== Material provided ==
Lemma bar_after_last (arrivals : list Q) (self : GrouperApp.t) :
  bar_after format_0f arrivals self
  = default self (last (bar_states format_0f arrivals self)).
Proof.
  revert self; induction arrivals as [|percent rest IH]; intros self; [done|].
  rewrite bar_after_cons, IH. cbn [bar_states]. rewrite last_cons.
  by destruct (last (bar_states format_0f rest _)).
Qed.

Lemma bar_states_above (arrivals : list Q) (self : GrouperApp.t) :
  Forall (fun s => (GrouperApp.prog_var self <= GrouperApp.prog_var s)%Q)
         (bar_states format_0f arrivals self).
Proof.
  revert self; induction arrivals as [|percent rest IH]; intros self;
    cbn [bar_states]; [constructor|].
  assert (GrouperApp.prog_var self
          <= GrouperApp.prog_var
               (GrouperApp.update_progress format_0f percent self))%Q as Hle.
  { destruct (update_progress_cases percent self) as [[_ ->]|[H ->]];
      [apply Qle_refl|done]. }
  constructor; [done|].
  eapply Forall_impl; [apply IH|]. intros s Hs. cbn beta in Hs.
  by eapply Qle_trans.
Qed.

Lemma bar_states_sorted (arrivals : list Q) (self : GrouperApp.t) :
  StronglySorted Qle
    (map GrouperApp.prog_var (bar_states format_0f arrivals self)).
Proof.
  revert self; induction arrivals as [|percent rest IH]; intros self;
    cbn [bar_states map]; constructor; [apply IH|].
  apply Forall_fmap. apply bar_states_above.
Qed.

Lemma bar_after_largest (arrivals : list Q) (self : GrouperApp.t) :
  (GrouperApp.prog_var self
   <= GrouperApp.prog_var (bar_after format_0f arrivals self))%Q
  /\ Forall (fun v =>
               (v <= GrouperApp.prog_var (bar_after format_0f arrivals self))%Q)
            arrivals
  /\ (bar_after format_0f arrivals self = self
      \/ exists v,
           v ∈ arrivals
           /\ bar_after format_0f arrivals self
              = GrouperApp.mk v (GrouperApp.label_text format_0f v)).
Proof.
  revert self; induction arrivals as [|percent rest IH]; intros self.
  - split_and!; [apply Qle_refl|constructor|by left].
  - rewrite bar_after_cons.
    destruct (IH (GrouperApp.update_progress format_0f percent self))
      as (Hle & Hall & Hlast).
    destruct (update_progress_cases percent self) as [[Hlt Hu]|[Hge Hu]];
      rewrite Hu in *.
    + split_and!; [done| |].
      * constructor; [|done]. apply Qlt_le_weak. by eapply Qlt_le_trans.
      * destruct Hlast as [?|(v & Hv & ?)]; [by left|right].
        exists v. split; [by right|done].
    + cbn [GrouperApp.prog_var] in Hle. split_and!.
      * by eapply Qle_trans.
      * by constructor.
      * right. destruct Hlast as [->|(v & Hv & ?)].
        -- exists percent. split; [by left|done].
        -- exists v. split; [by right|done].
Qed.

(** Updates that arrive in non-decreasing order are all taken. *)
Lemma bar_states_in_order (arrivals : list Q) (self : GrouperApp.t) :
  StronglySorted Qle arrivals ->
  Forall (fun v => (GrouperApp.prog_var self <= v)%Q) arrivals ->
  bar_states format_0f arrivals self
  = map (fun v => GrouperApp.mk v (GrouperApp.label_text format_0f v)) arrivals.
Proof.
  intros Hs; revert self.
  induction Hs as [|percent rest _ IH Hhd]; intros self Hall; [done|].
  cbn [bar_states map]. apply Forall_cons in Hall as [Hp _].
  destruct (update_progress_cases percent self) as [[Hlt _]|[_ ->]].
  - by apply Qlt_not_le in Hlt.
  - f_equal. by apply IH.
Qed.

(** The callbacks of a run of [pipeline]: sorted, from 0 on, and nothing
    but the last one reaches 100. *)
Lemma pipeline_trace (E : externals) (aggressive : bool) (table : list Frag.t)
    (trace : list Q) (out : list Grouped.t) :
  pipeline E aggressive true table = Ret (trace, out) ->
  exists t,
    trace = t ++ [98%Q; 100%Q]
    /\ StronglySorted Qle trace
    /\ within 0 95 t.
Proof.
  intros Hrun.
  destruct (pipeline_returns E aggressive true table) as (t & o & Hp & Hs & Hw).
  rewrite Hrun in Hp. injection Hp as -> ->.
  exists t. split_and!; [done| |done].
  apply (sorted_app 0 95 100 t (emit true 98 ++ emit true 100)); try done.
  - repeat constructor. done.
  - repeat constructor; done.
Qed.

End progress_bar.

(** X16: whatever values arrive and in whatever order, the bar never
    goes back from one update to the next, it ends at a value no smaller
    than any that arrived, and bar and label are either as they were
    before or those of one and the same arrived value. *)
Theorem bar_never_goes_back (format_0f : Q -> string) (arrivals : list Q)
    (self : GrouperApp.t) :
  StronglySorted Qle
    (GrouperApp.prog_var self
     :: map GrouperApp.prog_var (bar_states format_0f arrivals self))
  /\ Forall (fun v =>
               (v <= GrouperApp.prog_var (bar_after format_0f arrivals self))%Q)
            arrivals
  /\ (bar_after format_0f arrivals self = self
      \/ exists v,
           v ∈ arrivals
           /\ bar_after format_0f arrivals self
              = GrouperApp.mk v (GrouperApp.label_text format_0f v)).
Proof.
  split; [|apply bar_after_largest].
  constructor; [apply bar_states_sorted|].
  apply Forall_fmap. apply bar_states_above.
Qed.

(** X17: fed with the callbacks of a run of [pipeline] in the order in
    which they were made, the bar takes every one of the values, none is
    skipped as stale, and the window ends at 100 with the label
    "Done. (... %)". *)
Theorem bar_follows_pipeline (format_0f : Q -> string)
    (E : externals) (aggressive : bool) (table : list Frag.t)
    (trace : list Q) (out : list Grouped.t) :
  pipeline E aggressive true table = Ret (trace, out) ->
  bar_states format_0f trace GrouperApp.start
  = map (fun v => GrouperApp.mk v (GrouperApp.label_text format_0f v)) trace
  /\ bar_after format_0f trace GrouperApp.start
     = GrouperApp.mk 100 ("Done. (" +:+ format_0f 100%Q +:+ " %)").
Proof.
  intros Hrun.
  destruct (pipeline_trace E aggressive table trace out Hrun)
    as (t & -> & Hs & Hw).
  assert (bar_states format_0f (t ++ [98%Q; 100%Q]) GrouperApp.start
          = map (fun v => GrouperApp.mk v (GrouperApp.label_text format_0f v))
                (t ++ [98%Q; 100%Q])) as Hstates.
  { apply bar_states_in_order; [done|].
    apply Forall_app. split; [|repeat constructor; done].
    eapply Forall_impl; [apply Hw|]. by intros v [? _]. }
  split; [done|].
  rewrite bar_after_last, Hstates.
  replace (t ++ [98%Q; 100%Q]) with ((t ++ [98%Q]) ++ [100%Q])
    by by rewrite <- app_assoc.
  rewrite map_app. cbn [map]. by rewrite last_snoc.
Qed.

Lemma bar_follows_pipeline_witness :
  match pipeline E0 true true small_table with
  | Ret (trace, _) =>
      bar_states floor_text trace GrouperApp.start
      = map (fun v => GrouperApp.mk v (GrouperApp.label_text floor_text v)) trace
      /\ bar_after floor_text trace GrouperApp.start
         = GrouperApp.mk 100 "Done. (100 %)"
  | _ => False
  end.
Proof.
  destruct (pipeline E0 true true small_table) as [[trace out]| |] eqn:Hrun;
    [|by vm_compute in Hrun..].
  apply (bar_follows_pipeline floor_text E0 true small_table trace out Hrun).
Defined.

(** X18: of the callbacks of a run of [pipeline], whichever arrive and in
    whatever order, as long as the last one, 100, is among them, the
    window ends at 100 with the label "Done. (... %)". *)
Theorem bar_ends_done (format_0f : Q -> string)
    (E : externals) (aggressive : bool) (table : list Frag.t)
    (trace : list Q) (out : list Grouped.t) (arrivals : list Q) :
  pipeline E aggressive true table = Ret (trace, out) ->
  Forall (fun v => v ∈ trace) arrivals ->
  100%Q ∈ arrivals ->
  bar_after format_0f arrivals GrouperApp.start
  = GrouperApp.mk 100 ("Done. (" +:+ format_0f 100%Q +:+ " %)").
Proof.
  intros Hrun Hsub Hdone.
  destruct (pipeline_trace E aggressive table trace out Hrun)
    as (t & -> & _ & Hw).
  destruct (bar_after_largest format_0f arrivals GrouperApp.start)
    as (_ & Hall & Hlast).
  assert (100 <= GrouperApp.prog_var
                   (bar_after format_0f arrivals GrouperApp.start))%Q as Hfull.
  { rewrite Forall_forall in Hall. by apply Hall. }
  destruct Hlast as [Hlast|(v & Hv & Hlast)]; rewrite Hlast in *.
  - by vm_compute in Hfull.
  - cbn [GrouperApp.prog_var] in Hfull.
    rewrite Forall_forall in Hsub. apply Hsub in Hv.
    apply elem_of_app in Hv as [Hv|Hv].
    + unfold within in Hw. rewrite Forall_forall in Hw.
      destruct (Hw v Hv) as [_ Hle].
      assert (100 <= 95)%Q as Habs by (by eapply Qle_trans).
      by vm_compute in Habs.
    + apply elem_of_cons in Hv as [->|Hv]; [by vm_compute in Hfull|].
      apply list_elem_of_singleton in Hv as ->. done.
Qed.
Lemma run_scope_exits gone : ∀ s total k,
  NoDup gone →
  (∀ x, x ∈ gone → shared_vars s !! x = Some sp) →
  length gone ≤ total → (Z.of_nat total ≤ INT_MAX)%Z → (Z.of_nat k ≤ INT_MAX)%Z →
  mem s = Heap {[ 0 := ControlBlock (Z.of_nat total) (Z.of_nat k) ]} [] 2 →
  ∃ s', run (scope_exits gone) s = Ok s' ∧
        mem s' = (if decide (gone = []) then mem s
                  else after_exits total k (length gone)) ∧
        weak_vars s' = weak_vars s ∧
        ∀ x, shared_vars s' !! x =
             if decide (x ∈ gone) then None else shared_vars s !! x.
Proof.
  induction gone as [|x rest IH]; intros s total k Hnd Hin Hlen Htotal Hk Hmem.
  - exists s. split; [done |]. split; [done |]. split; [done |].
    intros x. rewrite decide_False; [done | apply not_elem_of_nil].
  - apply NoDup_cons in Hnd as [Hx Hnd]. simpl in Hlen.
    assert (Hblock : blocks (mem s) !! 0
                     = Some (ControlBlock (Z.of_nat total) (Z.of_nat k)))
      by (rewrite Hmem; apply lookup_singleton_eq).
    simpl. unfold the_shared, call.
    rewrite (Hin x) by apply list_elem_of_here.
    unfold shared_dtor.
    destruct (decide (total = 1)) as [->|Hone].
    + (* the last owner *)
      assert (rest = []) as -> by (destruct rest; [done | simpl in Hlen; lia]).
      rewrite (release_last sp (mem s) 0 _ 1 eq_refl eq_refl Hblock eq_refl).
      simpl. eexists. split; [reflexivity |]. simpl.
      split; [| split; [done |]].
      * unfold after_exits. simpl. rewrite Hmem.
        destruct (decide (Z.of_nat k = 1%Z)) as [Hk1|Hk1].
        -- rewrite decide_True by lia. unfold drop_block, add_event. simpl.
           by rewrite delete_singleton_eq.
        -- rewrite decide_False by lia. unfold set_block, add_event. simpl.
           rewrite insert_singleton_eq.
           by rewrite wrap_int_id by (unfold INT_MIN; lia).
      * intros y. destruct (decide (y = x)) as [->|Hne].
        -- rewrite lookup_delete_eq.
           by rewrite decide_True by apply list_elem_of_here.
        -- rewrite lookup_delete_ne by done.
           rewrite decide_False; [done |].
           rewrite elem_of_cons. intros [? | Hn]; [done |].
           by apply not_elem_of_nil in Hn.
    + (* other owners remain *)
      rewrite (release_not_last sp (mem s) 0 _ eq_refl Hblock)
        by (simpl; lia).
      simpl.
      set (s1 := System (set_block 0 _ (mem s)) (delete x (shared_vars s))
                        (weak_vars s)).
      destruct (IH s1 (total - 1) k) as (s' & Hrun & Hmem' & Hweak' & Hvars');
        [done | | lia | lia | done | |].
      * intros y Hy. simpl. rewrite lookup_delete_ne by (intros ->; done).
        apply Hin. by apply list_elem_of_further.
      * simpl. unfold set_block. rewrite Hmem. simpl.
        rewrite insert_singleton_eq.
        rewrite wrap_int_id by (unfold INT_MIN; lia).
        do 3 f_equal. lia.
      * exists s'. split; [done |]. split; [| split; [done |]].
        -- rewrite Hmem'. destruct (decide (rest = [])) as [->|Hrest].
           ++ simpl. unfold after_exits, set_block. simpl.
              rewrite decide_True by lia. rewrite Hmem. simpl.
              rewrite insert_singleton_eq.
              rewrite wrap_int_id by (unfold INT_MIN; lia).
              do 3 f_equal. lia.
           ++ unfold after_exits. simpl length.
              destruct (decide (length rest < total - 1)).
              ** rewrite (decide_True (P := S (length rest) < total)) by lia.
                 do 3 f_equal. lia.
              ** by rewrite (decide_False (P := S (length rest) < total)) by lia.
        -- intros y. rewrite Hvars'. simpl.
           destruct (decide (y = x)) as [->|Hne].
           ++ rewrite decide_False by done. rewrite lookup_delete_eq.
              by rewrite decide_True by apply list_elem_of_here.
           ++ rewrite lookup_delete_ne by done.
              destruct (decide (y ∈ rest)).
              ** by rewrite decide_True by (by apply list_elem_of_further).
              ** rewrite decide_False; [done |].
                 rewrite elem_of_cons. by intros [? | ?].
Qed.

Lemma run_round_trip n k gone :
  (Z.of_nat n + 1 ≤ INT_MAX)%Z → (Z.of_nat k ≤ INT_MAX)%Z →
  NoDup gone → (∀ x, x ∈ gone → x ≤ n) →
  ∃ s, run (round_trip n k gone) start = Ok s ∧
       mem s = (if decide (gone = [])
                then Heap {[ 0 := ControlBlock (Z.of_nat (S n)) (Z.of_nat k) ]} [] 2
                else after_exits (S n) k (length gone)) ∧
       (∀ x, weak_vars s !! x = if decide (x < k) then Some wp else None) ∧
       (∀ x, shared_vars s !! x =
             if decide (x ≤ n ∧ x ∉ gone) then Some sp else None).
Proof.
  intros Hn Hk Hnd Hle.
  destruct (run_clones n Hn) as (s0 & Hrun0 & Hmem0 & Hweak0 & Hvars0).
  destruct (run_observers k s0 (Z.of_nat (S n)) Hk Hmem0 Hweak0)
    as (s1 & Hrun1 & Hmem1 & Hsh1 & Hw1).
  { rewrite Hvars0. by rewrite decide_True by lia. }
  assert (Hlen : length gone ≤ S n).
  { replace (S n) with (length (seq 0 (S n))) by apply length_seq.
    apply submseteq_length.
    apply NoDup_submseteq; [done |]. intros x Hx. apply elem_of_seq.
    specialize (Hle x Hx). lia. }
  destruct (run_scope_exits gone s1 (S n) k) as (s2 & Hrun2 & Hmem2 & Hw2 & Hvars2);
    [done | | done | lia | done | done |].
  { intros x Hx. rewrite Hsh1, Hvars0. by rewrite decide_True by auto. }
  exists s2. split; [| split; [| split]].
  - unfold round_trip. rewrite app_comm_cons, run_app, Hrun0.
    by rewrite run_app, Hrun1.
  - rewrite Hmem2. by rewrite Hmem1.
  - intros x. by rewrite Hw2.
  - intros x. rewrite Hvars2, Hsh1, Hvars0.
    destruct (decide (x ∈ gone)).
    + rewrite decide_False; [done | tauto].
    + destruct (decide (x ≤ n)).
      * by rewrite decide_True.
      * rewrite decide_False; [done | tauto].
Qed.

== Work request ==
A single number is required: the count of lines in the listing that contain the string "Heap".

== Answer for this exercise ==
2